What is needed: Return, word for word, only the lines of the data below that lie between the line with "as Hundo by" and the line with "(** The pieces", those two lines included.

Records from a data source:
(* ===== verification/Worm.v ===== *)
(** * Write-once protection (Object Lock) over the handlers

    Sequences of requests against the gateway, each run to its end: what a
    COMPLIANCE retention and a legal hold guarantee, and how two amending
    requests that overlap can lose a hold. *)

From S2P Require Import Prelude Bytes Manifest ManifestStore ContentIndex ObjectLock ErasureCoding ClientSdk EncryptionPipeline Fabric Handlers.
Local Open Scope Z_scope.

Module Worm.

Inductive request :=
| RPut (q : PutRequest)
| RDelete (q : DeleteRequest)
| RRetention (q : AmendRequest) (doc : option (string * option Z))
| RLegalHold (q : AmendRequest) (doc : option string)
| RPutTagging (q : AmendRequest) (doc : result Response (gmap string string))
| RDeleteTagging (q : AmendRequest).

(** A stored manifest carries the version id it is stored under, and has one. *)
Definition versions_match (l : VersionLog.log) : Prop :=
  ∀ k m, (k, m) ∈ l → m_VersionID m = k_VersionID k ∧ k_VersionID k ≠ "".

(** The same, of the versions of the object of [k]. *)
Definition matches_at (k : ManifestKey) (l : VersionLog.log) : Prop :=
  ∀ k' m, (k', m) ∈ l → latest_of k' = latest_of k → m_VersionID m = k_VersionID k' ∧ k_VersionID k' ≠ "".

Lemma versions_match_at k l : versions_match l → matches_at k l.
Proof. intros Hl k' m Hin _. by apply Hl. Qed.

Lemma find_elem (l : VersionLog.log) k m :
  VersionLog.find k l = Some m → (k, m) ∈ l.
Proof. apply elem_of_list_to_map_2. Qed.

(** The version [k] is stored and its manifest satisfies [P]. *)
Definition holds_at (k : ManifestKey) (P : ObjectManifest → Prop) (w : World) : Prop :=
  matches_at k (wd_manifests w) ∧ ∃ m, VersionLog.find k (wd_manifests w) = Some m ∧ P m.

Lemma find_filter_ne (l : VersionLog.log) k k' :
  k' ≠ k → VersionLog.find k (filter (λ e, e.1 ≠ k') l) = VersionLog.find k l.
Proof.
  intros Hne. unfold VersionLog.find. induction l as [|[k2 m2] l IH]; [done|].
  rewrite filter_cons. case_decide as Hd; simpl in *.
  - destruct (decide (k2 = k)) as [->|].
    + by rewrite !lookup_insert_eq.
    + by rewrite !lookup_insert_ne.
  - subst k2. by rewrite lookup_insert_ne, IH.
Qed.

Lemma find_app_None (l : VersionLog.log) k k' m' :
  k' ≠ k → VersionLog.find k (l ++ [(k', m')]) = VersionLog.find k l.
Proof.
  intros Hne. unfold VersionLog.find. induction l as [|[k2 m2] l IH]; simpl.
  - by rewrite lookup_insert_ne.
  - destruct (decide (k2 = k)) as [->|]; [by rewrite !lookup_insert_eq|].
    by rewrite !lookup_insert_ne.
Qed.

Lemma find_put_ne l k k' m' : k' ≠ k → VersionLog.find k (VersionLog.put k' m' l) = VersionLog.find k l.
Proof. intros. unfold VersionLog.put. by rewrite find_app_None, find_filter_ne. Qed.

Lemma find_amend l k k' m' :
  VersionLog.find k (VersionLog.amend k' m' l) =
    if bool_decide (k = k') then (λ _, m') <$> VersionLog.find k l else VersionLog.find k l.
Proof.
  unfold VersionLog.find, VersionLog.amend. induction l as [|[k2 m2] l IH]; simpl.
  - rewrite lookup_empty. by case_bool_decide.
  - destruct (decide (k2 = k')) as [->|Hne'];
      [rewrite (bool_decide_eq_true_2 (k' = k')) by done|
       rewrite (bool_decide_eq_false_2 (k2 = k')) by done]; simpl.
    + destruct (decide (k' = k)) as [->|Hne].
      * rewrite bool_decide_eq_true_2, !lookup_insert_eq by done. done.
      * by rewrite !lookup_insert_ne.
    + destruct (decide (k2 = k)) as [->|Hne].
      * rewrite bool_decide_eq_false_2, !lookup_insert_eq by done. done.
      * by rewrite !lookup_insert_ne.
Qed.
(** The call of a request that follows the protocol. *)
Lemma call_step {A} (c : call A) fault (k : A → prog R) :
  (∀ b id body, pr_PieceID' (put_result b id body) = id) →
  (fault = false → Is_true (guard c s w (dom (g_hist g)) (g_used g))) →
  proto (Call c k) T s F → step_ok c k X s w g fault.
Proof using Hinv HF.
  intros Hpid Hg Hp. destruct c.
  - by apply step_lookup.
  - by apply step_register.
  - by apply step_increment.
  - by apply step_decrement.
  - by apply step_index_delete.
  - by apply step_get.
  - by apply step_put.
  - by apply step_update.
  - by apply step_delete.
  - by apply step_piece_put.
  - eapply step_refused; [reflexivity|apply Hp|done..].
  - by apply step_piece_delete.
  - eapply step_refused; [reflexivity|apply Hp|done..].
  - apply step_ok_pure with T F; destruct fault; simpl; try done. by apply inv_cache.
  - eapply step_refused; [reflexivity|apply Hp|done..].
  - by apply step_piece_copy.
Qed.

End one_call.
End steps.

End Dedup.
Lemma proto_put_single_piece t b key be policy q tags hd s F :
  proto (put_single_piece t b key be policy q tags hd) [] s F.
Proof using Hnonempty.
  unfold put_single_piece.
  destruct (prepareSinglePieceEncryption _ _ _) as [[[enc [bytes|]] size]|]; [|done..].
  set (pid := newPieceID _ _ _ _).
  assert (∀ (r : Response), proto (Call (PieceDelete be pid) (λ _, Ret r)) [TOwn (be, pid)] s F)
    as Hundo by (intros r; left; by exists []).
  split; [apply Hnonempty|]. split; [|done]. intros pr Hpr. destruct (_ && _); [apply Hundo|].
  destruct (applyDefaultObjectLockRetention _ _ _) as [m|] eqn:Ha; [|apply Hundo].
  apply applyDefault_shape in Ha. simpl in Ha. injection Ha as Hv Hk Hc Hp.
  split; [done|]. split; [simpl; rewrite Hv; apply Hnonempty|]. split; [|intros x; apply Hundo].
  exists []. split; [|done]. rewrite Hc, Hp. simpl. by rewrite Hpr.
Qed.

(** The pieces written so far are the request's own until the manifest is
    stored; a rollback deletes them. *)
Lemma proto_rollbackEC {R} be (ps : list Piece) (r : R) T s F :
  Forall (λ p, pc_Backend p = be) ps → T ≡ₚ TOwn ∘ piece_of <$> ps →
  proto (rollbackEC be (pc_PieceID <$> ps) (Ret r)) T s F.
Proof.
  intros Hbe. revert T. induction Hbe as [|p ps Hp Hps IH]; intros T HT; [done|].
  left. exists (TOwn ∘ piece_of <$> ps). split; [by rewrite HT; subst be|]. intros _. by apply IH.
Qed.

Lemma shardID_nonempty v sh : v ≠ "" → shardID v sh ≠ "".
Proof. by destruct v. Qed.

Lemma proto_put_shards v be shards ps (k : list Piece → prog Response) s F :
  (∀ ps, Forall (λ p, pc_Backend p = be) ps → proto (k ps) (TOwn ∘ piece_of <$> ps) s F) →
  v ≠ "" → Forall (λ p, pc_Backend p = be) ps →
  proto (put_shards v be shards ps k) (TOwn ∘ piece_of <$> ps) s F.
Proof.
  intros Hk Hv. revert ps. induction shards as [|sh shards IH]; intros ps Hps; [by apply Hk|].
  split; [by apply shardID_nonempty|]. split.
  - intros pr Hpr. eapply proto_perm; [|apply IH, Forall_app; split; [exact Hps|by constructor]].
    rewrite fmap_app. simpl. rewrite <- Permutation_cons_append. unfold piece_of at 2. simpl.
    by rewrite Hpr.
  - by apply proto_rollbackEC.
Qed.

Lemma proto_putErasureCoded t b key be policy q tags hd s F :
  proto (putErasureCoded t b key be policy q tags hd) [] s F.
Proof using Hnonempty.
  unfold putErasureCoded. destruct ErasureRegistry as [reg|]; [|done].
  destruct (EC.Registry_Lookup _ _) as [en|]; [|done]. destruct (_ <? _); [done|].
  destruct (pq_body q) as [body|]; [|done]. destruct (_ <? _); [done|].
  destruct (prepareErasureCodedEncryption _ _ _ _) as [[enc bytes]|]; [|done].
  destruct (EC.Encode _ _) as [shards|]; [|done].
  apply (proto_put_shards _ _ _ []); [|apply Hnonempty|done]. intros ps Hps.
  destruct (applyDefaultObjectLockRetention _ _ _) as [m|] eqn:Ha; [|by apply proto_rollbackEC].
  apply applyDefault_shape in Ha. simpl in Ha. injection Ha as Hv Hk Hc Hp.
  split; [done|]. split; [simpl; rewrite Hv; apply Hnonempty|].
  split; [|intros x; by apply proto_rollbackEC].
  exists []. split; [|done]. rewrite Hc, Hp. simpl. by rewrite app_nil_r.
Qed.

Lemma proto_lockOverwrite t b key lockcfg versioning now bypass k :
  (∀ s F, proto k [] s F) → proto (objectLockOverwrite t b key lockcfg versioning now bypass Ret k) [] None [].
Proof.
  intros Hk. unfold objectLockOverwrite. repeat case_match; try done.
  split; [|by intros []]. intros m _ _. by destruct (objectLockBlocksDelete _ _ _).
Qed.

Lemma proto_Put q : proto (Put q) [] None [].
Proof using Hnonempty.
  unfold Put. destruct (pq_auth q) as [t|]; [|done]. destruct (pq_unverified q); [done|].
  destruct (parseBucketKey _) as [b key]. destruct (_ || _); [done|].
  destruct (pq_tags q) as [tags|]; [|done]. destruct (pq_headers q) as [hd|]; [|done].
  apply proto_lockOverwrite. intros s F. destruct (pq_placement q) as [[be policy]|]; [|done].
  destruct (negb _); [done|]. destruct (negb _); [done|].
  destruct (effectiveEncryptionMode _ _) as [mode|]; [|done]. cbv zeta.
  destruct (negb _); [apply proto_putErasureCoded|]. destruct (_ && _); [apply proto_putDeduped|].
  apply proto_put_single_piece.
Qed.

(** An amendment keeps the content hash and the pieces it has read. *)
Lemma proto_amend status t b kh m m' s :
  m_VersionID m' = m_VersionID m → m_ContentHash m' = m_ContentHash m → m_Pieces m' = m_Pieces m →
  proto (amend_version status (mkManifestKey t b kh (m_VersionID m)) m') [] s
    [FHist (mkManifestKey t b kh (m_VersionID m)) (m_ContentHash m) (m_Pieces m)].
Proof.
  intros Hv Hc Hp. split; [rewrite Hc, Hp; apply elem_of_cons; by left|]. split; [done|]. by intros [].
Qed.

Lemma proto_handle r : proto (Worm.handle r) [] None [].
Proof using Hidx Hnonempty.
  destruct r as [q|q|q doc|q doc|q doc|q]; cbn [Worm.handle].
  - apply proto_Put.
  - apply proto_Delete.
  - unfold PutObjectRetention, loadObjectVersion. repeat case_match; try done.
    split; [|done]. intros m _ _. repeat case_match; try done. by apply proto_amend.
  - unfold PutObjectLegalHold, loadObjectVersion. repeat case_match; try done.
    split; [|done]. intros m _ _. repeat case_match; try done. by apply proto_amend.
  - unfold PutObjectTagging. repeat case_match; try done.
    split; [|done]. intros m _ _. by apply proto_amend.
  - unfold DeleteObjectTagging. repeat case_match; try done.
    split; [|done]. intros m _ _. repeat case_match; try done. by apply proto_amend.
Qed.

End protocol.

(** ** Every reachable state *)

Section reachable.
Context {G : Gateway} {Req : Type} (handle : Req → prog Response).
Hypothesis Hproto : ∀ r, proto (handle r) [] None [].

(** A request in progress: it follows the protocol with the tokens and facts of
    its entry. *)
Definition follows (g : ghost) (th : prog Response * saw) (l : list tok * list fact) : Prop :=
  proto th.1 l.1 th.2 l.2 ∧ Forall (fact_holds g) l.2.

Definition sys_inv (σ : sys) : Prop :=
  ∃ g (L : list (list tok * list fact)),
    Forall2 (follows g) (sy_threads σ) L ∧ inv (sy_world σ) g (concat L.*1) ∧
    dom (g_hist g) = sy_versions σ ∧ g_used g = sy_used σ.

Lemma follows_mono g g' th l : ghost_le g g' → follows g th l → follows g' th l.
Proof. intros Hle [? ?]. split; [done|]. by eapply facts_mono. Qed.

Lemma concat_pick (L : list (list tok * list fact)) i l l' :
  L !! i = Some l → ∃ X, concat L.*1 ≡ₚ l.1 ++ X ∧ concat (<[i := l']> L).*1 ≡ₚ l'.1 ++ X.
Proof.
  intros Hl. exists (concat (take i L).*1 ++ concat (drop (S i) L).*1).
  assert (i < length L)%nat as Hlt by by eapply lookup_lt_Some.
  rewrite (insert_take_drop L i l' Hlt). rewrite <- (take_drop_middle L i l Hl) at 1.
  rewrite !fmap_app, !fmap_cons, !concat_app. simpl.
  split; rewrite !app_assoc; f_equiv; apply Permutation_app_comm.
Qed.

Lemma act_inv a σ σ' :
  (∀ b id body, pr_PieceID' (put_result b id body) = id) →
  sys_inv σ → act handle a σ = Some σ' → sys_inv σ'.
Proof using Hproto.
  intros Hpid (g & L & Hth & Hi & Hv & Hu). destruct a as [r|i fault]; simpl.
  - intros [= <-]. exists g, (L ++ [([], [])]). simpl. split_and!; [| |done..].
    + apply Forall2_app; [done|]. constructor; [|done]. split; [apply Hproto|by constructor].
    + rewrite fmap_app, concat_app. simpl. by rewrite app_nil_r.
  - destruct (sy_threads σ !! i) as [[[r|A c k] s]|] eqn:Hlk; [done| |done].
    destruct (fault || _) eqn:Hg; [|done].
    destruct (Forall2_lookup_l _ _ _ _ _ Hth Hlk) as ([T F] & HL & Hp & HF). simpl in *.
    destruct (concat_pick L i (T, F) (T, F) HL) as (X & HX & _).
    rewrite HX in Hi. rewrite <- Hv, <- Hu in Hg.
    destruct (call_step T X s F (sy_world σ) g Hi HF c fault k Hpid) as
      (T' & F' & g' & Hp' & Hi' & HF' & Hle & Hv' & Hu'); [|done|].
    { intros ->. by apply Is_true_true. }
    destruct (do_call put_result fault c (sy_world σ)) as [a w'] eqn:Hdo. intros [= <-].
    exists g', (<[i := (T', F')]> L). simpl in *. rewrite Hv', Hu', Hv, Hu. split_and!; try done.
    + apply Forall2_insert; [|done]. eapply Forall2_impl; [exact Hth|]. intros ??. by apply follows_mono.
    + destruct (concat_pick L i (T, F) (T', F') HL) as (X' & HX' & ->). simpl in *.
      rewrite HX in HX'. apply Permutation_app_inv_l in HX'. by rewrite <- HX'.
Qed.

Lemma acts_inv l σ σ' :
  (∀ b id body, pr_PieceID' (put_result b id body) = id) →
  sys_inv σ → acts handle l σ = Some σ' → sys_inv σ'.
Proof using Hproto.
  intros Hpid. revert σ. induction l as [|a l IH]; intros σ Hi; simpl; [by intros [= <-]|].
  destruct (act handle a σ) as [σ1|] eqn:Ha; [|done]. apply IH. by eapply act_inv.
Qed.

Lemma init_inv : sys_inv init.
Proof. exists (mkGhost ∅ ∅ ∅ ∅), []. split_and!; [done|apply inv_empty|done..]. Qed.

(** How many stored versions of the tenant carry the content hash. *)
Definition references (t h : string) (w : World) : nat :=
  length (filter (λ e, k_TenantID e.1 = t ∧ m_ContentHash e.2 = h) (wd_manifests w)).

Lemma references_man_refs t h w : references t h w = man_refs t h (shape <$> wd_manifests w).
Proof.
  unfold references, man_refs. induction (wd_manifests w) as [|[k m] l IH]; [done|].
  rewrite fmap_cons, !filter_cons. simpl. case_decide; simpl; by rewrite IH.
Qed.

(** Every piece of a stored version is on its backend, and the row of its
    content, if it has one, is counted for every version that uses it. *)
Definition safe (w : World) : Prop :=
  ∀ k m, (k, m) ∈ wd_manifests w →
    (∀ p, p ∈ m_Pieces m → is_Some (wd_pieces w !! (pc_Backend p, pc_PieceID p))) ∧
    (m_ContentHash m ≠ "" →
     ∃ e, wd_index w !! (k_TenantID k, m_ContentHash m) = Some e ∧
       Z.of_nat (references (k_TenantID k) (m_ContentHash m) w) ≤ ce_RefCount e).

Answer to the problem:
    as Hundo by (intros r; left; by exists []).
  split; [apply Hnonempty|]. split; [|done]. intros pr Hpr. destruct (_ && _); [apply Hundo|].
  destruct (applyDefaultObjectLockRetention _ _ _) as [m|] eqn:Ha; [|apply Hundo].
  apply applyDefault_shape in Ha. simpl in Ha. injection Ha as Hv Hk Hc Hp.
  split; [done|]. split; [simpl; rewrite Hv; apply Hnonempty|]. split; [|intros x; apply Hundo].
  exists []. split; [|done]. rewrite Hc, Hp. simpl. by rewrite Hpr.
Qed.

(** The pieces written so far are the request's own until the manifest is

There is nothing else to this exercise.